Segment Open
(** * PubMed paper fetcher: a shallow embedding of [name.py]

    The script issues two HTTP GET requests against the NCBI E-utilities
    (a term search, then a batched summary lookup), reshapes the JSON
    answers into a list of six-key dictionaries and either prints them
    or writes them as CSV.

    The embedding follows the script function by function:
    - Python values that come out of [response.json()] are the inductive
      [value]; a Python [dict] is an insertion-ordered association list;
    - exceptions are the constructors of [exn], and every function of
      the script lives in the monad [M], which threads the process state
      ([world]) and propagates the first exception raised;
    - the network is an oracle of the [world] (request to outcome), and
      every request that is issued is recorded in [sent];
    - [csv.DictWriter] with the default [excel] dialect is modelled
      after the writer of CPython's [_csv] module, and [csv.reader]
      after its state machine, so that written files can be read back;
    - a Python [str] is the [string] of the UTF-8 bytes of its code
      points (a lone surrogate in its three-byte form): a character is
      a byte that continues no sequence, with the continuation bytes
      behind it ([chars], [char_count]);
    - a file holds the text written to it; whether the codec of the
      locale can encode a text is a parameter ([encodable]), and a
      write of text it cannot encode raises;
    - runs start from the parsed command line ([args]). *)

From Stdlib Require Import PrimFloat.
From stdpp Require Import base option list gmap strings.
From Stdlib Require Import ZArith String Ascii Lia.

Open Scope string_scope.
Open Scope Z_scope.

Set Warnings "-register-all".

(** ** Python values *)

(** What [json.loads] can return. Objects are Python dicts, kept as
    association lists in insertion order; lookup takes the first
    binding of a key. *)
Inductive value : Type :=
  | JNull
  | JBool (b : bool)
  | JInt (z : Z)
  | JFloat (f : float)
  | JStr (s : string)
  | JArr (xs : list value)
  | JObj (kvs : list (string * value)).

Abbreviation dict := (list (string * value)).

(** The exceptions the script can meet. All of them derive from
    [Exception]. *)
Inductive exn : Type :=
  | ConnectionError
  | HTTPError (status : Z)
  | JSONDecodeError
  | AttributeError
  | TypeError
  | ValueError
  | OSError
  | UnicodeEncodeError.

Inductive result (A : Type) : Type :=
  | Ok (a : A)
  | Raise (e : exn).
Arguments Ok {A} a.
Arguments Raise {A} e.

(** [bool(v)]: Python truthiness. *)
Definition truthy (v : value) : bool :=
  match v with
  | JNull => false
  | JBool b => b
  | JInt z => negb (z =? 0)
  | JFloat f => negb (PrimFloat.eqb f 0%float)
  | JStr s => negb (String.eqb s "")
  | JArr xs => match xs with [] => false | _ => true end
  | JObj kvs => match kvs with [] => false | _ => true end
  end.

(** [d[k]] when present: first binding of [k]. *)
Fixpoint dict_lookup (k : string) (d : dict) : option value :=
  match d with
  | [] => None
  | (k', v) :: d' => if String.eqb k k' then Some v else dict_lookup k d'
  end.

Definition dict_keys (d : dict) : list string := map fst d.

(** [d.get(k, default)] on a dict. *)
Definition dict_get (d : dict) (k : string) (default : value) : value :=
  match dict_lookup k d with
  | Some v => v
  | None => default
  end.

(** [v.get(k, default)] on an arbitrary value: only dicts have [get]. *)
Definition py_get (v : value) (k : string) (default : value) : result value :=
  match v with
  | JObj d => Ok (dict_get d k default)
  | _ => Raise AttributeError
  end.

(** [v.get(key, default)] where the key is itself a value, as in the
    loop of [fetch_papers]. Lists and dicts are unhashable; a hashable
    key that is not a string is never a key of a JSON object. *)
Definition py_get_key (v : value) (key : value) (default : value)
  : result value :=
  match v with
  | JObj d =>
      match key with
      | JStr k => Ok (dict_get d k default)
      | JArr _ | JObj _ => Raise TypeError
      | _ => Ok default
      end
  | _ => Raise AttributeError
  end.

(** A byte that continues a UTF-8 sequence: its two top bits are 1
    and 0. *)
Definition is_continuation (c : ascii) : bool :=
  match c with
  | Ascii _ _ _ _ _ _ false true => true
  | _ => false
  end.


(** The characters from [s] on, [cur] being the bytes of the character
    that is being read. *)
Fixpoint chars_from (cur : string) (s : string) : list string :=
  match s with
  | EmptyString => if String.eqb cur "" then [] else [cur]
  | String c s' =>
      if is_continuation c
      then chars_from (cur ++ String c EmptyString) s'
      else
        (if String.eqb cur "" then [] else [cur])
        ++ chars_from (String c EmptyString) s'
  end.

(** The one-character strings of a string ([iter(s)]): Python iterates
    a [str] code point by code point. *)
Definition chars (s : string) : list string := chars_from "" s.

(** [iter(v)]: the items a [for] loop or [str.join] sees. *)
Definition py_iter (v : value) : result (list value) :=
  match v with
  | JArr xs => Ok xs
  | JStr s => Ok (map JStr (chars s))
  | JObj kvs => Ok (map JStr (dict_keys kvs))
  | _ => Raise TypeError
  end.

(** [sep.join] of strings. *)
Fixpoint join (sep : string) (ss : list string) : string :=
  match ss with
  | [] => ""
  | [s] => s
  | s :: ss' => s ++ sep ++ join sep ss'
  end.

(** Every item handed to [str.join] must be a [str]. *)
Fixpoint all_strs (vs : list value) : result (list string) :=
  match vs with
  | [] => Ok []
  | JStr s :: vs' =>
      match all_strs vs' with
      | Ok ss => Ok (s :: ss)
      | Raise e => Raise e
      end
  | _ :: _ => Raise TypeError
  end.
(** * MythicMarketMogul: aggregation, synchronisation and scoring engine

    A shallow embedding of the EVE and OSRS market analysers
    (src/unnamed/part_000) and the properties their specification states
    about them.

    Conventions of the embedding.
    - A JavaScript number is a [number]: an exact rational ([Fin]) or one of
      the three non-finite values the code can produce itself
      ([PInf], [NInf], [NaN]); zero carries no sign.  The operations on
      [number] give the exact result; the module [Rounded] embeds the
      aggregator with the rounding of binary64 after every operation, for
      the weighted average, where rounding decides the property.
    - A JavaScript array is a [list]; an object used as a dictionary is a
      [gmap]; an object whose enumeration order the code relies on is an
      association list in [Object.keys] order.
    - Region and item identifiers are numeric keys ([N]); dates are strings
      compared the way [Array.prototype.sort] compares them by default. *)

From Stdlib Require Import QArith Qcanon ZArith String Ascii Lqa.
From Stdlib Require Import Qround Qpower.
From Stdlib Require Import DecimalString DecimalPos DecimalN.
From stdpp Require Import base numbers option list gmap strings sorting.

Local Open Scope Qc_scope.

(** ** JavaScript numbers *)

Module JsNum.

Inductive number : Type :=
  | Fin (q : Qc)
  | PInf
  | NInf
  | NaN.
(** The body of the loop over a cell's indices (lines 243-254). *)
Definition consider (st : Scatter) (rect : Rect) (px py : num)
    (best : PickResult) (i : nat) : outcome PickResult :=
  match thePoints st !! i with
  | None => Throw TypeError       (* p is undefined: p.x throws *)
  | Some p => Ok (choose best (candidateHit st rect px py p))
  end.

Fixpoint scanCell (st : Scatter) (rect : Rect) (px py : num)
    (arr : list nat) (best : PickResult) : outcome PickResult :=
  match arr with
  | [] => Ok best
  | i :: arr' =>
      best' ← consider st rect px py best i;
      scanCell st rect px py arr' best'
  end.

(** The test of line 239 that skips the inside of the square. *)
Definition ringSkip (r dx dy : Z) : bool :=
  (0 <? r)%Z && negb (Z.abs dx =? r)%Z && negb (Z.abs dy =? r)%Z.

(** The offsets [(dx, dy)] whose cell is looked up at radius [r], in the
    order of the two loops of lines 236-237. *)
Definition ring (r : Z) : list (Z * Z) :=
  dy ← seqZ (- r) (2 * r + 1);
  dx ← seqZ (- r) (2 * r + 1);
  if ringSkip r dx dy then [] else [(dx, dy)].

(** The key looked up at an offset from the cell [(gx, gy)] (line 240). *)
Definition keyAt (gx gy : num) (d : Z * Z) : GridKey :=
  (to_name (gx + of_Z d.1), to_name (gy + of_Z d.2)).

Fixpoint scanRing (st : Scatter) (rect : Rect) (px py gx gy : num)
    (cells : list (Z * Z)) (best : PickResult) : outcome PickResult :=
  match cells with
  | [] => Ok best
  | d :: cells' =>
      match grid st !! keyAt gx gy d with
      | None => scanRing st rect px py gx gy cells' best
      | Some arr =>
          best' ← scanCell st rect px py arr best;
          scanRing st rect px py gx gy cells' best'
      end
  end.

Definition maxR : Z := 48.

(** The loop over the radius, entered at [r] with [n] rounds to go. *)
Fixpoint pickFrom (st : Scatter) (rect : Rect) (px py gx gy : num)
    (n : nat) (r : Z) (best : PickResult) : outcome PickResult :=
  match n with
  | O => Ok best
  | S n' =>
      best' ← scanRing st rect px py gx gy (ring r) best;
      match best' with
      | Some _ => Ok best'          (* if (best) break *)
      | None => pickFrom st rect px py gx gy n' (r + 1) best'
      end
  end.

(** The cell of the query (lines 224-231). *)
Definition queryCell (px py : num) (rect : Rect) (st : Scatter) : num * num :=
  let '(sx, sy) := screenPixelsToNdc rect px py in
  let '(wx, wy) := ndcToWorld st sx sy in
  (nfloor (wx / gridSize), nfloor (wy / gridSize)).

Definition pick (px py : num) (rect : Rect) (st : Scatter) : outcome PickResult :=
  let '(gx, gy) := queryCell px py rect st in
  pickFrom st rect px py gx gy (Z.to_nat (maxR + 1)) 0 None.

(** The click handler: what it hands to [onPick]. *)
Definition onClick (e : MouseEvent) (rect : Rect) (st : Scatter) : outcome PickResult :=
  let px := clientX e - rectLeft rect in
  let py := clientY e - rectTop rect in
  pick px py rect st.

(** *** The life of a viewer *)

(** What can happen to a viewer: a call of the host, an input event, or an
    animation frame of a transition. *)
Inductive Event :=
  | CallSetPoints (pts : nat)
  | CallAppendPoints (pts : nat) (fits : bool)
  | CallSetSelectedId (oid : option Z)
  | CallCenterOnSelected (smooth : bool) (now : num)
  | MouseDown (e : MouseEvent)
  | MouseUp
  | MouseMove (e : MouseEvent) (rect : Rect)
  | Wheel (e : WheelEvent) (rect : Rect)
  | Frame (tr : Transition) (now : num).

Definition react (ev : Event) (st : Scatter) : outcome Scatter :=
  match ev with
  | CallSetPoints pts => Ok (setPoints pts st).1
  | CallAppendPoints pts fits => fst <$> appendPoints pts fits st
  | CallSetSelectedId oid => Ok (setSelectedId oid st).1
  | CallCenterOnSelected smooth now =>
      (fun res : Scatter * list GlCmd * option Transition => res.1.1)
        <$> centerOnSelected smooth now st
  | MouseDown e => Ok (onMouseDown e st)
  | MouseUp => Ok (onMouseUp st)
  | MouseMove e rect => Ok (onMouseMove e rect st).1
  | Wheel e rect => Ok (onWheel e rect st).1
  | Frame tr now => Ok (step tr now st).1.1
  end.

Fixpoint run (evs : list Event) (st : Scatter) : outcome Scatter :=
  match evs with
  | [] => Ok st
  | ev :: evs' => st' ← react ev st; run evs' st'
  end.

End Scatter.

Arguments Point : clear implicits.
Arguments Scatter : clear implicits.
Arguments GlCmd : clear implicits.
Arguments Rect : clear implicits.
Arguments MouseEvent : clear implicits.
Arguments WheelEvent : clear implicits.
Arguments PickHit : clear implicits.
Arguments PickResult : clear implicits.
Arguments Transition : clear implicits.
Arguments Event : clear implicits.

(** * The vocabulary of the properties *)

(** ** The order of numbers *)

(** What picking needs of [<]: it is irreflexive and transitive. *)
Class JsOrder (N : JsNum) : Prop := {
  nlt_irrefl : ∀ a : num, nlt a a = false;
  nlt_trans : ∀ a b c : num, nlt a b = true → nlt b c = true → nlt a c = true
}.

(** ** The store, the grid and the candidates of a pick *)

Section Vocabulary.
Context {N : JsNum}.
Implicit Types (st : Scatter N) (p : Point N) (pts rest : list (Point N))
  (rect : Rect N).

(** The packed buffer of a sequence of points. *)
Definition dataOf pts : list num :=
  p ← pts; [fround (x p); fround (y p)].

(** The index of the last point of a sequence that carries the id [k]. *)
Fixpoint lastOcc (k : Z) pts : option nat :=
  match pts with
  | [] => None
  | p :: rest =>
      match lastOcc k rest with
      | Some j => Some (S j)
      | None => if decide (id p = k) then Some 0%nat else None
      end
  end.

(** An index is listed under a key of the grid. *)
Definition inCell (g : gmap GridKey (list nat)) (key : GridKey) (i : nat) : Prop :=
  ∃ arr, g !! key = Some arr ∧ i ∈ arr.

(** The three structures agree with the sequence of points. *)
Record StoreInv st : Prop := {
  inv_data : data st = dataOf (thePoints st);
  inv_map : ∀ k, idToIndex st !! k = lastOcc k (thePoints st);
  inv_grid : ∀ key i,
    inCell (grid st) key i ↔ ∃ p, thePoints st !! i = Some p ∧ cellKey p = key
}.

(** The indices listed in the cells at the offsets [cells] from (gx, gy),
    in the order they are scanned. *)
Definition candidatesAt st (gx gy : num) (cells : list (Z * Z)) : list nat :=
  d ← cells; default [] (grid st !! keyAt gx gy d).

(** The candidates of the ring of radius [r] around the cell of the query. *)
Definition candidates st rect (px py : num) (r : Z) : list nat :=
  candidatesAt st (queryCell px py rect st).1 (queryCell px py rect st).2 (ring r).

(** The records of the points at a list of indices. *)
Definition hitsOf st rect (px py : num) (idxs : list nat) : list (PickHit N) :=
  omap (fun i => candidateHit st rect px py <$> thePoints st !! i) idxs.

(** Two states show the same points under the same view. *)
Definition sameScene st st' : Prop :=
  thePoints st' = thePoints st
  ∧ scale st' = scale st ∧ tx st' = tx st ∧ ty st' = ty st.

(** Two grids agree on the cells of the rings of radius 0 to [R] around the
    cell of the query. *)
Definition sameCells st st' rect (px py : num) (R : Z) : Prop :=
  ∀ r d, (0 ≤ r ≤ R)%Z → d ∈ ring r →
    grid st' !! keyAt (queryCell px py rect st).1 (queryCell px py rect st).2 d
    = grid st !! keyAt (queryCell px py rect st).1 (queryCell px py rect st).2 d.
Segment Closed
# Work request
Retype exactly the lines of the data above that fall between the line with "if ringSkip r" and the line with "Fixpoint pickFrom (st", inclusive, and add nothing.

# Exercise solution
  if ringSkip r dx dy then [] else [(dx, dy)].

(** The key looked up at an offset from the cell [(gx, gy)] (line 240). *)
Definition keyAt (gx gy : num) (d : Z * Z) : GridKey :=
  (to_name (gx + of_Z d.1), to_name (gy + of_Z d.2)).

Fixpoint scanRing (st : Scatter) (rect : Rect) (px py gx gy : num)
    (cells : list (Z * Z)) (best : PickResult) : outcome PickResult :=
  match cells with
  | [] => Ok best
  | d :: cells' =>
      match grid st !! keyAt gx gy d with
      | None => scanRing st rect px py gx gy cells' best
      | Some arr =>
          best' ← scanCell st rect px py arr best;
          scanRing st rect px py gx gy cells' best'
      end
  end.

Definition maxR : Z := 48.

(** The loop over the radius, entered at [r] with [n] rounds to go. *)
Fixpoint pickFrom (st : Scatter) (rect : Rect) (px py gx gy : num)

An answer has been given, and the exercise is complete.